* _TRY IT_:
Repeat exactly, please, the opening lines of the data below, through and including the line where "g (f : unit" sits.

[[ DATASET EXCERPTS, beginning ]]

Section Runs.
Context {crypto : Crypto} {signer : Signer} {ext : External vc_data}.
Context (clock : nat -> Z) (rand : nat -> Z) (VAR : server_variables).
Implicit Types r : state.

Section At.
Context (c : catch_data) (q : list (timer * Z)) (k : nat) (r : state).
Abbreviation here := (with_catchup c q k r).

Lemma run_catch {B} (f : catch_data -> comp state B) : bind catch f here = f c here.
Proof. reflexivity. Qed.

Lemma run_catch_update {B} g (f : unit -> comp state B) :
  bind (catch_update g) f here = f tt (with_catchup (g c) q k r).
Proof. reflexivity. Qed.

Lemma run_catch_get {B} (f : state -> comp state B) : bind get f here = f here here.
Proof. reflexivity. Qed.

Lemma run_get_time {B} (f : Z -> comp state B) :
  bind (E_get_time clock) f here = f (clock k) (with_catchup c q (S k) r).
Proof. reflexivity. Qed.

Lemma run_in_queue {B} t (f : bool -> comp state B) :
  bind (E_in_queue t) f here = f (existsb (fun x => bool_decide (fst x = t)) q) here.
Proof. reflexivity. Qed.

Lemma run_queue {B} t usec (f : unit -> comp state B) :
  bind (E_queue t usec) f here = f tt (with_catchup c (dequeued t q ++ [(t, usec)]) k r).
Proof. reflexivity. Qed.
End At.

Lemma run_set_time c q k r i t l :
  aset (next_catchup_time c) i t = Some l ->
  set_catchup_time i t (with_catchup c q k r) = Ret (tt, with_catchup (put_next_catchup_time l c) q k r).
Proof. intros H. unfold set_catchup_time. rewrite run_catch. unfold or_oob. rewrite H. reflexivity. Qed.

(** ** One attempt *)
(** The request that is sent next. *)
Definition next_request (flag : Z) (c : catch_data) r : catchup_request :=
  mkCatchupRequest (My_Server_ID VAR) (new_incarnation_val r) flag (wrap32 (rand (nonces c))) (ARU r)
    (take (Z.to_nat NUM_SERVERS) (drop 1 (cum_aru (others r)))) (proposal_digest r).

Definition request_sent (id : Z) (m : catchup_request) (l : list (option catchup_request)) (c : catch_data) : catch_data :=
  put_catch_sent (catch_sent c ++ [Request_Pending (UTIL_Bitmap_Set 0 id) m])
    (put_requests (last_catchup_request c) l (put_nonces (S (nonces c)) c)).

Lemma run_send_request c q k r id flag l :
  aset (sent_catchup_request c) id (Some (next_request flag c r)) = Some l ->
  send_catchup_request rand VAR id flag (with_catchup c q k r)
  = Ret (tt, with_catchup (request_sent id (next_request flag c r) l c) q k r).
Proof.
  intros H. unfold send_catchup_request.
  rewrite (run_bind _ _ _ (next_request flag c r) (with_catchup (put_nonces (S (nonces c)) c) q k r)) by reflexivity.
  rewrite run_catch. unfold or_oob. change (sent_catchup_request (put_nonces _ c)) with (sent_catchup_request c).
  rewrite H. reflexivity.
Qed.

Lemma highest_anywhere aru certs servers : forall best b r r' r1,
  highest_certificate VAR aru certs servers best r = Ret (b, r1) ->
  highest_certificate VAR aru certs servers best r' = Ret (b, r').
Proof.
  induction servers as [|i servers IH]; intros best b r r' r1; cbn.
  - intros [= -> _]. reflexivity.
  - destruct (i =? My_Server_ID VAR); [apply IH|]. unfold bind, or_oob.
    destruct (aget certs i) as [[cert|]|]; [apply IH|apply IH|discriminate].
Qed.
(** [((data[i] * 256) & 0x0ff) + (data[i+1] & 0x0ff)], for each pair of bytes. *)
Definition store_registers (ret_ : Z) (data : list byte) (registers : list Z)
    : comp rlModbus (Z * list Z) :=
  run for_ ((ret_ + 1) / 2)
        (fun '(i, j, registers) =>
           hi <- or_oob (aget data i) ;;
           lo <- or_oob (aget data (i + 1)) ;;
           registers <- or_oob (aset registers j
             (Z.land (byte_val hi * 256) 255 + Z.land (byte_val lo) 255)) ;;
           ret (inl (i + 2, j + 1, registers)))
        (0, 0, registers)
  as (_, _, registers) ;;
  ret (ret_, registers).

Definition readHoldingRegisters (slave start_adr number_of_registers : Z)
    (registers : list Z) : comp rlModbus (Z * list Z) :=
  data <- put_int data0 0 start_adr ;;
  data <- put_int data 2 number_of_registers ;;
  r <- transact slave ReadHoldingRegisters data 4 data ;;
  if fst r <? 0 then ret (MODBUS_ERROR, registers) else
  store_registers (fst r) (snd r) registers.

Definition readInputRegisters (slave start_adr number_of_registers : Z)
    (registers : list Z) : comp rlModbus (Z * list Z) :=
  data <- put_int data0 0 start_adr ;;
  data <- put_int data 2 number_of_registers ;;
  r <- transact slave ReadInputRegisters data 4 data ;;
  if fst r <? 0 then ret (MODBUS_ERROR, registers) else
  store_registers (fst r) (snd r) registers.
(** Answers that do not claim to be a FIFO queue stay inside a buffer of 256
    bytes. *)
Lemma response_any m data slave function Q :
  well_formed m -> (256 <= length data)%nat -> inbox (s m) !! 7%nat <> Some (byte_of 24) ->
  (forall r m', read_frame m m' -> length (r_data r) = length data -> Q r m') ->
  wp no_fault (response slave function data) Q m.
Proof.
  intros [Hm Hmax] Hd Hi HQ. unfold response. apply wp_bind, wp_get.
  assert (Hfail : wp no_fault (ret (mkReply MODBUS_ERROR slave function data None)) Q m)
    by (apply wp_ret, HQ; [apply read_frame_refl|reflexivity]).
  destruct (_ && _); [exact Hfail|]. destruct (negb (connected (s m))); [exact Hfail|].
  destruct (negb (mode m =? MODBUS_RTU)); [apply wp_ret, HQ; [apply read_frame_refl|reflexivity]|].
  apply wp_bind, read_tel_any; [lia|]. intros r1 m1 F1 H1.
  destruct (Z.leb_spec r1 0); [apply wp_ret, HQ; [exact F1|reflexivity]|].
  destruct (H1 ltac:(assumption)) as (g1 & I1 & L1 & T1). pose proof F1 as (_ & Ft1 & _).
  apply wp_bind, read_tel_any; [lia|]. intros r2 m2 F2 H2.
  pose proof (read_frame_trans _ _ _ F1 F2) as F12. pose proof F12 as (_ & Ft2 & _).
  destruct (Z.leb_spec r2 0); [apply wp_ret, HQ; [exact F12|reflexivity]|].
  destruct (H2 ltac:(assumption)) as (g2 & I2 & L2 & T2).
  destruct g2 as [|b0 [|b1 [|? ?]]]; cbn in L2; try lia.
  assert (Hb1 : b1 <> byte_of 24).
  { intros ->. apply Hi. rewrite I1, I2, lookup_app_r by lia.
    replace (7 - length g1)%nat with 1%nat by lia. reflexivity. }
  apply wp_bind. eapply (wp_tel_get_app _ m2 0 []); [exact T2|reflexivity|].
  apply wp_bind. eapply (wp_tel_get_app _ m2 1 [b0]); [exact T2|reflexivity|].
  assert (Hbody : forall n, 0 <= n <= 255 ->
    wp no_fault (read_body (byte_val b0) (byte_val b1) None data n) Q m2).
  { intros n Hn. apply read_body_any; [lia|]. intros r m3 F3 L3.
    apply HQ; [eapply read_frame_trans; eauto|exact L3]. }
  assert (Hcount : wp no_fault (r <- read_tel 1 ;;
      if r <=? 0 then answer (byte_val b0) (byte_val b1) None MODBUS_ERROR data else
      byte_count <- tel_get 0 ;; read_body (byte_val b0) (byte_val b1) None data byte_count) Q m2).
  { apply wp_bind, read_tel_any; [lia|]. intros r3 m3 F3 H3.
    pose proof (read_frame_trans _ _ _ F12 F3) as F13. pose proof F13 as (_ & Ft3 & _).
    destruct (r3 <=? 0); [apply wp_ret, HQ; [exact F13|reflexivity]|].
    apply wp_bind, wp_tel_get; [|lia]. intros b _ _. pose proof (byte_val_bounds b).
    apply read_body_any; [lia|]. intros r m4 F4 L4.
    apply HQ; [eapply read_frame_trans; eauto|exact L4]. }
  unfold response_data. destruct (decode (byte_val b1)) as [f|] eqn:Ef.
  - assert (Hf : f <> ReadFifoQueue).
    { intros ->. apply Hb1. unfold decode in Ef. apply List.find_some in Ef as [_ Ef].
      apply Z.eqb_eq in Ef. rewrite <- (byte_of_val b1), <- Ef. reflexivity. }
    destruct f; first [exact Hcount | apply Hbody; lia | congruence].
  - apply wp_ret, HQ; [exact F12|reflexivity].
Qed.
(* ===== verification/ModbusMasterProps.v ===== *)
(** Properties of the Modbus proxy: status points and registers are unpacked
    where they belong, feedback reaches the RTU it names, and the status messages
    of an RTU are numbered consecutively. *)
From Stdlib Require Import ZArith Lia List Bool String.
From Stdlib Require Import Strings.Byte.
From stdpp Require Import base list.
From S2P Require Import Prelude Memory RlModbus RlModbusCorrect RlModbusProps ScadaPackets ModbusMaster.

(** ** Unpacking status points *)
(** Point [k] of an answer: bit [k mod 8] of byte [k / 8]. *)
Definition status_point (data : list byte) (k : Z) : Z :=
  match aget data (k / 8) with
  | Some b => Z.land (Z.shiftr (byte_val b) (k mod 8)) 1
  | None => 0
  end.

(** [c'] is [c] with the first [n] points stored. *)
Definition points_stored (data : list byte) (n : Z) (c c' : list Z) : Prop :=
  length c' = length c /\
  forall k : nat, c' !! k = if decide (Z.of_nat k < n) then Some (status_point data (Z.of_nat k))
                            else c !! k.

Lemma points_stored_set data n c c' :
  points_stored data n c c' -> 0 <= n < Z.of_nat (length c) ->
  points_stored data (n + 1) c (<[Z.to_nat n := status_point data n]> c').
Proof.
  intros [Hl H] Hn. split; [rewrite length_insert; exact Hl|]. intros k.
  destruct (decide (Z.of_nat k = n)) as [<-|Hne].
  - rewrite Nat2Z.id, list_lookup_insert_eq by lia. rewrite decide_True by lia. reflexivity.
  - rewrite list_lookup_insert_ne by lia. rewrite H.
    destruct (decide (Z.of_nat k < n)), (decide (Z.of_nat k < n + 1)); lia || reflexivity.
Qed.

Lemma unpack_bits_spec data b ind tmp c c' g Q :
  0 <= ind -> 0 <= tmp <= 8 -> aget data ind = Some b ->
  8 * ind + tmp <= Z.of_nat (length c) -> points_stored data (8 * ind) c c' ->
  (forall c'', points_stored data (8 * ind + tmp) c c'' -> Q (c'', 8 * ind + tmp) g) ->
  wp no_fault (unpack_bits c' (8 * ind) (byte_val b) tmp) Q g.
Proof.
  intros Hi Ht Eb Hc Hp HQ. unfold unpack_bits. apply wp_loop_then.
  apply (wp_for no_fault (fun n '(k, a, itr) g' => g' = g /\ k = n /\ itr = 8 * ind + n /\
           points_stored data (8 * ind + n) c a)).
  - intros n [[k a] itr] g' Hn (-> & -> & -> & Ha). pose proof (proj1 Ha) as Hla.
    rewrite aset_Some by lia. apply wp_bind, wp_ret, wp_ret. cbn [turn].
    split; [reflexivity|]. split; [reflexivity|]. split; [lia|].
    replace (Z.land (Z.shiftr (byte_val b) n) 1) with (status_point data (8 * ind + n)).
    + replace (8 * ind + (n + 1)) with (8 * ind + n + 1) by lia.
      apply points_stored_set; [exact Ha|lia].
    + unfold status_point. rewrite (Z.add_comm (8 * ind)), Z.mul_comm, Z.div_add, Z.mod_add by lia.
      rewrite (Z.div_small n 8), (Z.mod_small n 8) by lia. rewrite Z.add_0_l, Eb. reflexivity.
  - split; [reflexivity|]. split; [reflexivity|]. split; [lia|]. rewrite Z.add_0_r. exact Hp.
  - intros [[k a] itr] g' (-> & _ & -> & Ha). apply wp_ret.
    replace (Z.max 0 tmp) with tmp in * by lia. apply HQ, Ha.
Qed.

Lemma pnnl_bits_spec cy data c s g Q :
  c_datasize cy = 1 -> 0 <= c_count cy <= Z.of_nat (length c) ->
  c_count cy <= 8 * Z.of_nat (length data) ->
  (forall c', points_stored data (c_count cy) c c' -> Q (Some (c', s)) g) ->
  wp no_fault (pnnl_loop cy data c s) Q g.
Proof.
  intros Hd Hn Hdata HQ. unfold pnnl_loop. rewrite Hd. apply wp_loop_then.
  apply (wp_while no_fault
    (fun '(i1, ind, itr, a, b) g' => g' = g /\ b = s /\ 0 <= ind /\ i1 = 8 * ind /\
       itr = Z.min i1 (c_count cy) /\ points_stored data itr c a /\ i1 < c_count cy + 8)
    (fun '(i1, ind, itr, a, b) => Z.max 0 (c_count cy - i1))).
  - intros [[[[i1 ind] itr] a] b] g' (-> & -> & Hind & -> & Eitr & Hp & Hlt) Hc.
    apply Z.ltb_lt in Hc. rewrite Z.min_l in Eitr by lia. subst itr. cbn [Z.eqb Pos.eqb].
    destruct (aget_is_Some data ind ltac:(lia)) as [x Ex].
    unfold datum at 1. rewrite Ex. apply wp_bind, wp_bind, wp_ret, wp_ret.
    set (tmp := if c_count cy <? 8 * ind + 8 then Z.rem (c_count cy) 8 else 8).
    assert (Htmp : tmp = Z.min 8 (c_count cy - 8 * ind)).
    { subst tmp. destruct (Z.ltb_spec (c_count cy) (8 * ind + 8)); [|lia].
      rewrite Z.rem_mod_nonneg by lia.
      replace (c_count cy) with ((c_count cy - 8 * ind) + ind * 8) at 1 by lia.
      rewrite Z.mod_add, Z.mod_small by lia. lia. }
    apply wp_bind. apply (unpack_bits_spec data x ind tmp c); [exact Hind|lia|exact Ex|lia|exact Hp|].
    intros c'' Hc''. apply wp_ret. cbn [turn fst snd].
    split; [|lia]. split; [reflexivity|]. split; [reflexivity|]. split; [lia|].
    split; [lia|]. split; [lia|]. split; [exact Hc''|lia].
  - intros [[[[i1 ind] itr] a] b] g' (-> & -> & _ & _ & Eitr & Hp & _) Hc.
    apply Z.ltb_ge in Hc. apply wp_ret, HQ. rewrite Z.min_r in Eitr by lia. subst itr. exact Hp.
  - split; [reflexivity|]. split; [reflexivity|]. split; [lia|]. split; [lia|].
    split; [lia|]. split; [|lia]. split; [reflexivity|]. intros k.
    rewrite decide_False by lia. reflexivity.
  - lia.
Qed.

(** PNNL: a poll of coils or of input status whose points fit the breaker
    array stores point k of the answer, bit k mod 8 of its byte k / 8, into
    element k, and leaves the other elements and the other arrays alone. *)
Theorem breakers_unpacked (cy : cycle) (data : list byte) (j : Z) (d : pnnl_fields) (g : proxy) :
  fields_ok (Pnnl_data d) -> c_datasize cy = 1 ->
  c_function cy = code ReadCoilStatus \/ c_function cy = code ReadInputStatus ->
  0 <= c_count cy <= NUM_BREAKER -> c_count cy <= 8 * Z.of_nat (length data) ->
  exists d', update_fields cy data j (Pnnl_data d) g = Ret (Some (Pnnl_data d'), g) /\
    fields_ok (Pnnl_data d') /\ point d' = point d /\
    if c_function cy =? code ReadCoilStatus
    then breaker_read d' = breaker_read d /\
         points_stored data (c_count cy) (breaker_write d) (breaker_write d')
    else breaker_write d' = breaker_write d /\
         points_stored data (c_count cy) (breaker_read d) (breaker_read d').
Proof.
  intros (Hp & Hr & Hw) Hd Hf Hn Hdata.
  destruct (wp_run (update_fields cy data j (Pnnl_data d)) (fun r g' => g' = g /\
    exists d', r = Some (Pnnl_data d') /\ fields_ok (Pnnl_data d') /\ point d' = point d /\
    if c_function cy =? code ReadCoilStatus
    then breaker_read d' = breaker_read d /\
         points_stored data (c_count cy) (breaker_write d) (breaker_write d')
    else breaker_write d' = breaker_write d /\
         points_stored data (c_count cy) (breaker_read d) (breaker_read d')) g)
    as (r & g' & E & -> & d' & -> & H); [|eauto].
  unfold update_fields. destruct (c_function cy =? code ReadCoilStatus) eqn:Ef.
  - apply wp_bind, pnnl_bits_spec; [exact Hd|lia|exact Hdata|]. intros c' Hc'.
    apply wp_ret. split; [reflexivity|]. eexists. split; [reflexivity|]. cbn.
    split; [|auto]. destruct Hc' as [-> _]. auto.
  - destruct Hf as [Hf|Hf]; [rewrite Hf in Ef; discriminate|]. rewrite Hf, Z.eqb_refl.
    apply wp_bind, pnnl_bits_spec; [exact Hd|lia|exact Hdata|]. intros c' Hc'.
    apply wp_ret. split; [reflexivity|]. eexists. split; [reflexivity|]. cbn.
    split; [|auto]. destruct Hc' as [-> _]. auto.
Qed.

Definition sample_pnnl : pnnl_fields :=
  {| point := repeat 7 8; breaker_read := repeat 9 14; breaker_write := repeat 9 14 |}.

Definition sample_proxy : proxy :=
  {| poll_slave_counter := repeat 0 256; namelist_arr := [[]];
     mod_array := [sample_modbus MODBUS_RTU true []];
     subs := [mkRtu 0 1 10 (Pnnl_data sample_pnnl)]; ipc_sent := [] |}.

Definition sample_cycle (f : function_code) (count datasize : Z) : cycle :=
  {| c_count := count; c_slave := 10; c_function := code f; c_start_adr := 0;
     c_datasize := datasize |}.

Lemma breakers_unpacked_witness :
  exists d', update_fields (sample_cycle ReadInputStatus 11 1) [x0f; x05] 1 (Pnnl_data sample_pnnl)
      sample_proxy = Ret (Some (Pnnl_data d'), sample_proxy) /\
    fields_ok (Pnnl_data d') /\ point d' = point sample_pnnl /\
    if code ReadInputStatus =? code ReadCoilStatus
    then breaker_read d' = breaker_read sample_pnnl /\
         points_stored [x0f; x05] 11 (breaker_write sample_pnnl) (breaker_write d')
    else breaker_write d' = breaker_write sample_pnnl /\
         points_stored [x0f; x05] 11 (breaker_read sample_pnnl) (breaker_read d').
Proof.
  apply (breakers_unpacked (sample_cycle ReadInputStatus 11 1) [x0f; x05] 1 sample_pnnl
           sample_proxy); cbn; unfold NUM_BREAKER; try lia; auto.
Defined.

(** Byte by byte, for 11 points. *)
Example breakers_unpacked_sample :
  update_fields (sample_cycle ReadInputStatus 11 1) [x0f; x05] 1 (Pnnl_data sample_pnnl) sample_proxy
  = Ret (Some (Pnnl_data {| point := repeat 7 8;
      breaker_read := [1; 1; 1; 1; 0; 0; 0; 0; 1; 0; 1; 9; 9; 9];
      breaker_write := repeat 9 14 |}), sample_proxy).
Proof. vm_compute. reflexivity. Qed.

(** ** Commands *)
(** The telegram a feedback message becomes. *)
Definition command_frame (feed : rtu_feedback_msg) (f : function_code) (data : list byte)
    : list byte :=
  modbus_header 4 (sint32 (fb_rtu feed)) (code f) None ++ data.

Lemma find_rtu_spec ss slave : forall i,
  (find_rtu ss i slave = -1 /\ forall m, m ∈ ss -> rtu_id m <> wrap32 slave) \/
  exists k m, find_rtu ss i slave = i + Z.of_nat k /\ ss !! k = Some m /\
    rtu_id m = wrap32 slave /\ forall k' m', (k' < k)%nat -> ss !! k' = Some m' ->
    rtu_id m' <> wrap32 slave.
Proof.
  induction ss as [|m ss IH]; intros i; cbn [find_rtu].
  - left. split; [reflexivity|]. intros m Hm. apply elem_of_nil in Hm. contradiction.
  - destruct (Z.eqb_spec (rtu_id m) (wrap32 slave)) as [E|E].
    + right. exists 0%nat, m. split; [lia|]. split; [reflexivity|]. split; [exact E|].
      intros k' m' Hk'. lia.
    + destruct (IH (i + 1)) as [[-> H]|(k & m1 & -> & E1 & E2 & H)].
      * left. split; [reflexivity|]. intros m' Hm'. apply elem_of_cons in Hm' as [->|Hm']; auto.
      * right. exists (S k), m1. split; [lia|]. split; [exact E1|]. split; [exact E2|].
        intros [|k'] m' Hk' E'; [injection E' as <-; exact E|]. apply (H k' m'); [lia|exact E'].
Qed.

Lemma feedback_request_length type adr val f data :
  feedback_request type adr val = Some (f, data) -> length data = 4%nat.
Proof. unfold feedback_request. repeat case_match; intros [= <- <-]; reflexivity. Qed.

Lemma wp_on_mod {A} i (c : comp rlModbus A) m Q g :
  mod_array g !! i = Some m ->
  wp no_fault c (fun a m' => Q a (set_mods (<[i := m']> (mod_array g)) g)) m ->
  wp no_fault (on_mod (Z.of_nat i) c) Q g.
Proof.
  intros Em H. pose proof (lookup_lt_Some _ _ _ Em). unfold on_mod, wp, bind. cbn [get].
  rewrite (aget_lookup _ _ _ Em). cbn. unfold wp in H. destruct (c m) as [[a m']|e]; [|exact H].
  rewrite aset_Some by lia. cbn. rewrite Nat2Z.id. exact H.
Qed.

[[ DATASET EXCERPTS, end ]]

* _SOLUTION TO THE EXERCISE_:
Section Runs.
Context {crypto : Crypto} {signer : Signer} {ext : External vc_data}.
Context (clock : nat -> Z) (rand : nat -> Z) (VAR : server_variables).
Implicit Types r : state.

Section At.
Context (c : catch_data) (q : list (timer * Z)) (k : nat) (r : state).
Abbreviation here := (with_catchup c q k r).

Lemma run_catch {B} (f : catch_data -> comp state B) : bind catch f here = f c here.
Proof. reflexivity. Qed.

Lemma run_catch_update {B} g (f : unit -> comp state B) :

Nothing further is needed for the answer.